Abstract

Metagenomics has become an integral part of defining microbial diversity in various environments. Many ecosystems have characteristically low biomass and few cultured representatives. Linking potential metabolisms to phylogeny in environmental microorganisms is important for interpreting microbial community functions and the impacts these communities have on geochemical cycles. However, with metagenomic studies there is the computational hurdle of ‘binning’ contigs into phylogenetically related units or putative genomes.

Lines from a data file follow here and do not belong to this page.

(* ===== verification/Spawn.v ===== *)
(** * Spawn: what a run's workers are made of (src/services.rs, src/worker_factory.rs,
    src/deno_runtime_adapter.rs, src/module_loader.rs).

    [RuntimeServices::new], [GraphModuleLoader::new] and [with_graph_loader],
    [build_main_worker] and the recursive factory of web workers.  A shared Rust
    object ([Arc], [Rc]) is an identity: cloning it keeps the identity, building
    one takes a fresh identity from the world.  The parts without a decision here
    (the file system, the inspector channel, DNS, the snapshot) are left out of the
    records.  A permission container is such an
    identity, so which container decides what is what the theorems are about. *)
From S2P Require Import Prelude Errors Options Features NodeIpc Workers.
Open Scope Z_scope.

(** ** The pieces *)
Section Spawn.
Context (blob : Type) (UNSTABLE_FEATURES : list (string * Z)).
(** The resolver objects and the extensions a host's factory creates. *)
Context (cjs_tracker node_resolver npm_checker pkg_json_resolver host_extension : Type).
Context (crate_version : string).

(** The permission-free stack, its fallible resolver accessors included. *)
Record shared_services := SharedServices {
  sh_cjs_tracker : result cjs_tracker libdeno_error;
  sh_node_resolver : result node_resolver libdeno_error;
  sh_in_npm_package_checker : result npm_checker libdeno_error;
  sh_pkg_json_resolver : pkg_json_resolver;
  sh_http_cache : nat; sh_global_http_cache : nat; sh_http_client : nat;
  sh_npm_process_state_provider : nat; sh_initial_cwd : path
}.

Binning methods have been implemented with varying approaches such as k-means clustering, Gaussian mixture models, hierarchical clustering, neural networks, and two-way clustering; however, many of these suffer from biases against low coverage/abundance organisms and closely related taxa/strains. We are introducing a new binning method, BinSanity, that utilizes the clustering algorithm affinity propagation (AP), to cluster assemblies using coverage with compositional based refinement (tetranucleotide frequency and percent GC content) to optimize bins containing multiple source organisms. This separation of composition and coverage based clustering reduces bias for closely related taxa. BinSanity was developed and tested on artificial metagenomes varying in size and complexity. Results indicate that BinSanity has a higher precision, recall, and Adjusted Rand Index compared to five commonly implemented methods. When tested on a previously published environmental metagenome, BinSanity generated high completion and low redundancy bins corresponding with the published metagenome-assembled genomes.

Highlights

  • Studies in microbial ecology commonly experience a bottleneck effect due to difficulties in microbial isolation and cultivation (Staley & Konopka, 1985)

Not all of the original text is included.